### ASSIGNMENT
Both the line below containing "(** ** The host *)" and the line containing "host_describe header h", along with every line between them, should be repeated exactly; no other line belongs in the answer.

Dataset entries
(** ** The task of one lease

    The request its process is started with. *)
Definition lease_root (lease_id : string) : string := path_join (wi_work_root inner) lease_id.

Definition lease_request (lease_id : string) (execution : RemoteExecutionRequest) : ExecutionRequest :=
  let root := lease_root lease_id in {|
  rq_program := rx_program execution;
  rq_args := (fun value => expand_workdir_path value root) <$> rx_args execution;
  rq_working_dir := root;
  rq_env := (fun value => expand_workdir_path value root) <$> rx_env execution;
  rq_timeout_ms := rx_timeout_ms execution;
  rq_max_capture_bytes_per_stream := rx_max_capture_bytes_per_stream execution |}.

(** Where the task is: what [run_lease] does next. *)
Inductive TaskPhase :=
| TaskStart
| TaskPrepare (execution : RemoteExecutionRequest)
| TaskExecute (request : ExecutionRequest)
| TaskCollect (outcome : ExecutionOutcome)
| TaskCommit (r : RemoteExecutionResult)
| TaskFail (error : string) (cleanup : bool)
| TaskCleanup
| TaskDone.

(** The token a lease shares with its execution. *)
Definition lease_token (b : LeaseBook) (lease_id : string) : CancelToken :=
  match lb_leases b !! lease_id with Some e => le_cancel e | None => CancelToken_new end.

(** One stretch of [run_lease] between two points where others may act;
    [joins] tells whether the blocking task of the execution comes back. *)
Definition run_lease_step (joins : bool) (lease_id : string) (phase : TaskPhase) (s : WorkerService)
    : WorkerService * TaskPhase :=
  let root := lease_root lease_id in
  match phase with
  | TaskStart =>
      match mark_running lease_id s with
      | (s, Ok execution) => (s, TaskPrepare execution)
      | (s, Err error) => (s, TaskFail error false)
      end
  | TaskPrepare execution =>
      match on_worker_machine (prepare_workdir root (rx_directories execution) (rx_files execution)
                                 (wi_max_payload_bytes inner)) s with
      | (s, Ok _) => (s, TaskExecute (lease_request lease_id execution))
      | (s, Err error) => (s, TaskFail error false)
      end
  | TaskExecute request =>
      if negb joins then (s, TaskFail "worker execution task failed: {error}" true)
      else match on_worker_machine (execute request (lease_token (ws_book s) lease_id)) s with
           | (s, Ok outcome) => (s, TaskCollect outcome)
           | (s, Err error) => (s, TaskFail "worker executor backend failed: {error}" true)
           end
  | TaskCollect outcome =>
      match on_worker_machine (collect_files root (wi_max_payload_bytes inner)) s with
      | (s, Ok files) => (s, TaskCommit {| rer_outcome := outcome; rer_files := files |})
      | (s, Err error) => (s, TaskFail error true)
      end
  | TaskCommit r =>
      match complete_result lease_id r s with
      | (s, Ok _) => (s, TaskCleanup)
      | (s, Err error) => (s, TaskFail error true)
      end
  | TaskFail error cleanup =>
      ((fail_lease lease_id error s).1, if cleanup then TaskCleanup else TaskDone)
  | TaskCleanup => ((on_worker_machine (fs_remove_dir_all root) s).1, TaskDone)
  | TaskDone => (s, TaskDone)
  end.

(** ** The host *)

(** A lease task, with what it was given and what it ran. *)
Record LeaseTask := mkLeaseTask {
  lt_lease : string;
  lt_phase : TaskPhase;
  lt_execution : option RemoteExecutionRequest;
  lt_outcome : option ExecutionOutcome;
}.

Definition LeaseTask_spawn (lease_id : string) : LeaseTask := mkLeaseTask lease_id TaskStart None None.

Definition LeaseTask_move (t : LeaseTask) (phase : TaskPhase) : LeaseTask :=
  mkLeaseTask (lt_lease t) phase
    (match phase with TaskPrepare execution => Some execution | _ => lt_execution t end)
    (match phase with TaskCollect outcome => Some outcome | _ => lt_outcome t end).

Record WorkerHost := mkWorkerHost {
  wh_service : WorkerService;
  wh_tasks : list LeaseTask;
}.

Inductive host_step : WorkerHost -> WorkerHost -> Prop :=
| host_describe header h s' r :
    describe_worker header (wh_service h) = (s', r) ->
    host_step h (mkWorkerHost s' (wh_tasks h))
| host_create header body h s' r spawn :
    lease_ids_fresh (wh_service h) ->
    create_lease header body (wh_service h) = (s', (r, spawn)) ->
    host_step h (mkWorkerHost s' (wh_tasks h ++ match spawn with
                                                | Some id => [LeaseTask_spawn id]
                                                | None => []
                                                end))
| host_get header id h s' r :
    get_lease header id (wh_service h) = (s', r) -> host_step h (mkWorkerHost s' (wh_tasks h))
| host_cancel header id h s' r :
    cancel_lease header id (wh_service h) = (s', r) -> host_step h (mkWorkerHost s' (wh_tasks h))
| host_heartbeat id h s' r :
    heartbeat id (wh_service h) = (s', r) -> host_step h (mkWorkerHost s' (wh_tasks h))
| host_drain h s' r :
    begin_draining (wh_service h) = (s', r) -> host_step h (mkWorkerHost s' (wh_tasks h))
| host_task i t joins h s' phase :
    wh_tasks h !! i = Some t ->
    run_lease_step joins (lt_lease t) (lt_phase t) (wh_service h) = (s', phase) ->
    host_step h (mkWorkerHost s' (<[i := LeaseTask_move t phase]> (wh_tasks h)))
| host_outside h m' :
    host_step h (mkWorkerHost {| ws_book := ws_book (wh_service h); ws_machine := m' |} (wh_tasks h)).

(** [WorkerService::new]: the configuration of a worker, its work directory
    made; its book is empty. *)
Definition WorkerService_new (worker_id token work_root : string) (max_payload_bytes : N)
    : action Machine string WorkerInner :=
  _ ← lift (ensure (negb (bool_decide (trim_chars (chars worker_id) = []))) "worker id must not be empty"%string);
  _ ← lift (ensure (negb (bool_decide (token = ""%string))) "worker bearer token must not be empty"%string);
  _ ← lift (ensure (negb (max_payload_bytes =? 0)%N) "worker max payload bytes must be greater than zero"%string);
  _ ← rethrow (fun _ : IoError => "creating worker work root {work_root:?}: {e}"%string) (fs_create_dirs work_root);
  mret {| wi_worker_id := worker_id; wi_token := token; wi_work_root := work_root;
          wi_max_payload_bytes := max_payload_bytes |}.

Definition host_start (m : Machine) : WorkerHost :=
  mkWorkerHost {| ws_book := LeaseBook_default; ws_machine := m |} [].

(** ** What a step does to the book *)
Lemma on_worker_machine_book {E A} (m : action Machine E A) s s' r :
  on_worker_machine m s = (s', r) -> ws_book s' = ws_book s.
Proof using Type. unfold on_worker_machine. destruct (m (ws_machine s)). by intros [= <- <-]. Qed.

(** A step of a task, and the result it may commit. *)
Definition committed (id : string) (phase : TaskPhase) : option (string * RemoteExecutionResult) :=
  match phase with TaskCommit r => Some (id, r) | _ => None end.

Lemma run_lease_step_moves joins id phase s s' phase' :
  run_lease_step joins id phase s = (s', phase') ->
  exists c, (c = None \/ c = committed id phase) /\ book_step (ws_book s) c (ws_book s').
Proof using Type.
  intros Hr. destruct phase as [|x|rq|o|r|e c| |]; cbn in Hr.
  5: { destruct (complete_result_moves id r s) as (c & Hc & Hm). exists c. split; [done|].
       destruct (complete_result id r s) as [? [?|?]]; by simplify_eq. }
  all: exists None; split; [by left|].
  - pose proof (mark_running_moves id s) as Hm. destruct (mark_running id s) as [? [?|?]]; by simplify_eq.
  - destruct (on_worker_machine _ s) as [s1 [?|?]] eqn:E; simplify_eq;
      rewrite (on_worker_machine_book _ _ _ _ E); constructor.
  - destruct joins; cbn in Hr; [|simplify_eq; constructor].
    destruct (on_worker_machine _ s) as [s1 [?|?]] eqn:E; simplify_eq;
      rewrite (on_worker_machine_book _ _ _ _ E); constructor.
  - destruct (on_worker_machine _ s) as [s1 [?|?]] eqn:E; simplify_eq;
      rewrite (on_worker_machine_book _ _ _ _ E); constructor.
  - simplify_eq. apply (fail_lease_moves id e s).
  - simplify_eq. destruct (on_worker_machine _ s) as [s1 r1] eqn:E. cbn.
    rewrite (on_worker_machine_book _ _ _ _ E). constructor.
  - simplify_eq. constructor.
Qed.

Lemma create_lease_moves header body s s' r spawn :
  lease_ids_fresh s -> create_lease header body s = (s', (r, spawn)) ->
  book_step (ws_book s) None (ws_book s').
Proof using Type.
  intros Hf. unfold create_lease. destruct (authorize inner header); cbn; [|intros; simplify_eq; constructor].
  destruct body as [request|e]; [|intros; simplify_eq; constructor].
  pose proof (reserve_lease_moves inner request s Hf) as Hm.
  destruct (reserve_lease inner request s) as [s1 [rp|e]]; intros; by simplify_eq.
Qed.

Lemma describe_worker_moves header s : service_moves s (describe_worker header s).1.
Proof using Type.
  unfold describe_worker. destruct (authorize inner header); cbn; [|constructor].
  unfold is_draining, mbind, action_bind, book, reads. cbn. destruct (lb_draining (ws_book s)); constructor.
Qed.

Lemma get_lease_moves header id s : service_moves s (get_lease header id s).1.
Proof using Type.
  unfold get_lease. destruct (authorize inner header); cbn; [|constructor].
  unfold lease_status, mbind, action_bind, book, reads. cbn.
  destruct (lb_leases (ws_book s) !! id); constructor.
Qed.

Lemma cancel_lease_moves header id s : service_moves s (cancel_lease header id s).1.
Proof using Type.
  unfold cancel_lease. destruct (authorize inner header); cbn; [|constructor].
  pose proof (cancel_lease_token_moves id s) as Hm.
  destruct (cancel_lease_token id s) as [s1 [[|]|?]]; done.
Qed.

(** ** The tasks of a host *)
Definition ran (execution : RemoteExecutionRequest) (id : string) (o : ExecutionOutcome) : Prop :=
  exists cancel m m', execute (lease_request id execution) cancel m = (m', Ok o).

### OUTPUT OF THE TASK
(** ** The host *)

(** A lease task, with what it was given and what it ran. *)
Record LeaseTask := mkLeaseTask {
  lt_lease : string;
  lt_phase : TaskPhase;
  lt_execution : option RemoteExecutionRequest;
  lt_outcome : option ExecutionOutcome;
}.

Definition LeaseTask_spawn (lease_id : string) : LeaseTask := mkLeaseTask lease_id TaskStart None None.

Definition LeaseTask_move (t : LeaseTask) (phase : TaskPhase) : LeaseTask :=
  mkLeaseTask (lt_lease t) phase
    (match phase with TaskPrepare execution => Some execution | _ => lt_execution t end)
    (match phase with TaskCollect outcome => Some outcome | _ => lt_outcome t end).

Record WorkerHost := mkWorkerHost {
  wh_service : WorkerService;
  wh_tasks : list LeaseTask;
}.

Inductive host_step : WorkerHost -> WorkerHost -> Prop :=
| host_describe header h s' r :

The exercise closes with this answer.